En décembre 2021, le Tribunal administratif de Toulouse enjoignait au CHU de la même ville d’effacer une fresque à caractère pornographique présente dans la salle où se restaurent les internes de médecine. Saisi initialement par une plainte évoquant l’égalité entre les femmes et les hommes et la lutte contre le harcèlement, c’est sur le principe d’atteinte à la dignité humaine que le tribunal a statué. Dignité des personnes représentées, qui même si elles ont consenti à être ainsi peintes dans des positions et situations pornographiques n’ont pas un droit inaliénable à se départir de leur dignité, mais également des personnes ainsi exposées sur leur lieu de travail à des images qu’elles sont en droit de juger offensantes.
Malgré cette décision non contestée par le CHU de Toulouse qui a fait retirer la fresque incriminée, il a fallu attendre janvier 2023 pour qu’une instruction ministérielle enjoigne tous les établissements publics abritant des fresques pornographiques à les supprimer.
Plus d’un an plus tard, la presse nous apprend que non seulement ce travail est loin d’être abouti mais qu’il existe encore dans la communauté médicale des « résistances » à ce qui est vécu comme une « atteinte à la culture carabine ».
En tant que médecin, interne de médecine et ancien représentant syndical, je suis profondément atterré par cette réaction puérile qui consiste à voir dans le droit de peindre des pénis sur des murs un marqueur d’une soi-disant culture carabine.
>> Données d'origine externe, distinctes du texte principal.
Lemma check_dead_lock r0 r1 msg :
  check r0 r1 = Some msg ->
  (msg = "dead lock" <-> r0 = Intr.Receive /\ r1 = Intr.Receive).
Proof.
  destruct r0, r1; simpl; intros [= <-]; split;
    try discriminate; try (intros [? ?]; discriminate); auto.
Qed.

(** ** The loop *)

Lemma loop_more_fuel fuel fuel' s0 s1 cnt rep :
  loop fuel s0 s1 cnt = Ok (Some rep) -> (fuel <= fuel')%nat ->
  loop fuel' s0 s1 cnt = Ok (Some rep).
Proof.
  revert fuel' s0 s1 cnt.
  induction fuel as [|fuel IH]; intros fuel' s0 s1 cnt H Hle; [discriminate|].
  destruct fuel' as [|fuel']; [lia|].
  simpl in *. destruct (turn s0 s1 cnt) as [[[[[t0 t1] c] r0] r1]| |]; simpl in *;
    try discriminate.
  destruct (check r0 r1); [exact H|]. apply IH; [exact H | lia].
Qed.

Lemma loop_after fuel s0 s1 cnt rep :
  loop fuel s0 s1 cnt = Ok (Some rep) ->
  after fuel s0 s1 cnt = Ok (final0 rep, final1 rep, p1SendCount rep).
Proof.
  revert s0 s1 cnt.
  induction fuel as [|fuel IH]; intros s0 s1 cnt H; [discriminate|].
  simpl in *. destruct (turn s0 s1 cnt) as [[[[[t0 t1] c] r0] r1]| |]; simpl in *;
    try discriminate.
  destruct (check r0 r1).
  - injection H as <-. reflexivity.
  - now apply IH.
Qed.

(** C3. When the loop ends, the count it prints is the count it started
    from (0 in [solve_part2]) plus, summed over every turn it ran, the number
    of values that turn's second drain found in M1's output queue and moved
    to M0's input queue. *)
Theorem p1SendCount_is_values_drained fuel s0 s1 cnt rep :
  loop fuel s0 s1 cnt = Ok (Some rep) ->
  p1SendCount rep
  = cnt + sum_lengths (map (fun t => pending (snd t)) (turns fuel s0 s1 cnt)).
Proof.
  revert s0 s1 cnt.
  induction fuel as [|fuel IH]; intros s0 s1 cnt H; [discriminate|].
  simpl in *.
  destruct (turn s0 s1 cnt) as [[[[[t0 t1] c] r0] r1]| |] eqn:Et; simpl in *;
    try discriminate.
  apply turn_signal in Et as (_ & _ & -> & _ & _).
  destruct (check r0 r1).
  - injection H as <-. simpl. lia.
  - rewrite (IH _ _ _ H). lia.
Qed.

Lemma p1SendCount_is_values_drained_witness :
  p1SendCount
    (mkReport "Both programs stopped normally" 1
       (mkState 1 (replicate 26 0) [SndInstr (OpValue 4)] [4] [])
       (mkState 1 (replicate 26 0) [SndInstr (OpValue 4)] [4] []))
  = 0 + sum_lengths
          (map (fun t => pending (snd t))
             (turns 2 (newState [SndInstr (OpValue 4)])
                (newState [SndInstr (OpValue 4)]) 0)).
Proof.
  apply (p1SendCount_is_values_drained 2
           (newState [SndInstr (OpValue 4)]) (newState [SndInstr (OpValue 4)]) 0).
  reflexivity.
Defined.

(** C2. When the loop ends with a report, the report is made on the last
    turn it ran, after both drains of that turn (both output queues are
    empty), and its line is [dead lock] exactly when the two steps of that
    turn both signalled [Receive]; on every earlier turn the two tests found
    nothing to report. *)
Theorem dead_lock_only_when_both_receive fuel s0 s1 cnt rep :
  loop fuel s0 s1 cnt = Ok (Some rep) ->
  exists earlier t0 t1 r0 r1,
    turns fuel s0 s1 cnt = earlier ++ [(t0, t1)] /\
    signal t0 = Some r0 /\ signal t1 = Some r1 /\
    check r0 r1 = Some (message rep) /\
    (message rep = "dead lock" <-> r0 = Intr.Receive /\ r1 = Intr.Receive) /\
    output (final0 rep) = [] /\ output (final1 rep) = [] /\
    Forall (fun u => exists q0 q1,
                signal (fst u) = Some q0 /\ signal (snd u) = Some q1 /\
                check q0 q1 = None /\
                ~ (q0 = Intr.Receive /\ q1 = Intr.Receive)) earlier.
Proof.
  revert s0 s1 cnt.
  induction fuel as [|fuel IH]; intros s0 s1 cnt H; [discriminate|].
  simpl in *.
  destruct (turn s0 s1 cnt) as [[[[[t0 t1] c] r0] r1]| |] eqn:Et; simpl in *;
    try discriminate.
  apply turn_signal in Et as (Hs0 & Hs1 & _ & Ho0 & Ho1).
  destruct (check r0 r1) as [msg|] eqn:Ec.
  - injection H as <-. exists [], s0, s1, r0, r1. simpl.
    split; [reflexivity|]. split; [exact Hs0|]. split; [exact Hs1|].
    split; [exact Ec|]. split; [exact (check_dead_lock _ _ _ Ec)|].
    split; [exact Ho0|]. split; [exact Ho1|]. constructor.
  - destruct (IH _ _ _ H) as (earlier & u0 & u1 & q0 & q1 & Ht & R).
    exists ((s0, s1) :: earlier), u0, u1, q0, q1.
    rewrite Ht. split; [reflexivity|].
    destruct R as (R1 & R2 & R3 & R4 & R5 & R6 & Hall).
    do 6 (split; [assumption|]).
    constructor; [|exact Hall].
    exists r0, r1. simpl.
    split; [exact Hs0|]. split; [exact Hs1|]. split; [exact Ec|].
    intros [-> ->]. discriminate Ec.
Qed.

Lemma dead_lock_only_when_both_receive_witness :
  exists earlier t0 t1 r0 r1,
    turns 5 (newState [RcvInstr "a"]) (newState [RcvInstr "a"]) 0
    = earlier ++ [(t0, t1)] /\
    signal t0 = Some r0 /\ signal t1 = Some r1 /\
    check r0 r1 = Some "dead lock" /\
    ("dead lock" = "dead lock" <-> r0 = Intr.Receive /\ r1 = Intr.Receive) /\
    output (newState [RcvInstr "a"]) = [] /\ output (newState [RcvInstr "a"]) = [] /\
    Forall (fun u => exists q0 q1,
                signal (fst u) = Some q0 /\ signal (snd u) = Some q1 /\
                check q0 q1 = None /\
                ~ (q0 = Intr.Receive /\ q1 = Intr.Receive)) earlier.
Proof.
  apply (dead_lock_only_when_both_receive 5
           (newState [RcvInstr "a"]) (newState [RcvInstr "a"]) 0
           (mkReport "dead lock" 0 (newState [RcvInstr "a"]) (newState [RcvInstr "a"]))).
  reflexivity.
Defined.

(** ** The queues across a step *)

Lemma setRegister_frame s r v s' :
  setRegister s r v = Ok s' ->
  pc s' = pc s /\ program s' = program s /\ input s' = input s /\ output s' = output s.
Proof. intros H. apply setRegister_inv in H as (-> & _). repeat split. Qed.

Lemma incr_pc_frame s s' :
  incr_pc s = Ok s' ->
  regs s' = regs s /\ program s' = program s /\ input s' = input s /\ output s' = output s.
Proof. intros H. apply incr_pc_inv in H as (-> & _). repeat split. Qed.
(* ===== verification/_CoqProject ===== *)
-Q . S2P
Prelude.v
State.v
Strings.v
Lexical.v
Base64.v
Xp.v
Sort.v
Lru.v
Database.v
Hash.v
CanonPath.v
Serialise.v
FileSystem.v
Archive.v
Git.v
Keys.v
StorePath.v
ContentAddress.v
PathInfo.v
NarInfo.v
Aterm.v
Derivation.v
DerivedPath.v
DrvHash.v
Protocol.v
Names.v
References.v
Graph.v
LocalStore.v
Gc.v
GcComplete.v
Expr.v
Value.v
Eval.v
Primops.v
EvalInv.v
EvalOk.v
EvalOps.v
EvalData.v
PrimopsSets.v
PrimopsOk.v
BindOk.v
EvalSafe.v
EvalFuel.v
EvalLaws.v
Scope.v
Instantiate.v
InstantiateOk.v
InstantiateSet.v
Si celle-ci est suffisamment fragile pour ne pas résister à ce qu’on enlève des murs de nos salles de restauration des scènes pornographiques, alors à quoi bon la faire perdurer ?
La culture carabine justifie de nous exposer à ce type de représentation de la sexualité, se référant majoritairement à l’avilissement des femmes, par le fait que nous, médecins, seraient confronté·e·s très jeunes à des situations éprouvantes émotionnellement (maladie, décès, contraintes organisationnelles liées à la crise perpétuelle que vit l’hôpital public depuis plus d’une décennie). Il s’agirait donc d’exorciser notre mal-être en mettant à nu les corps, en exposant des sexualités violentes et dominatrices.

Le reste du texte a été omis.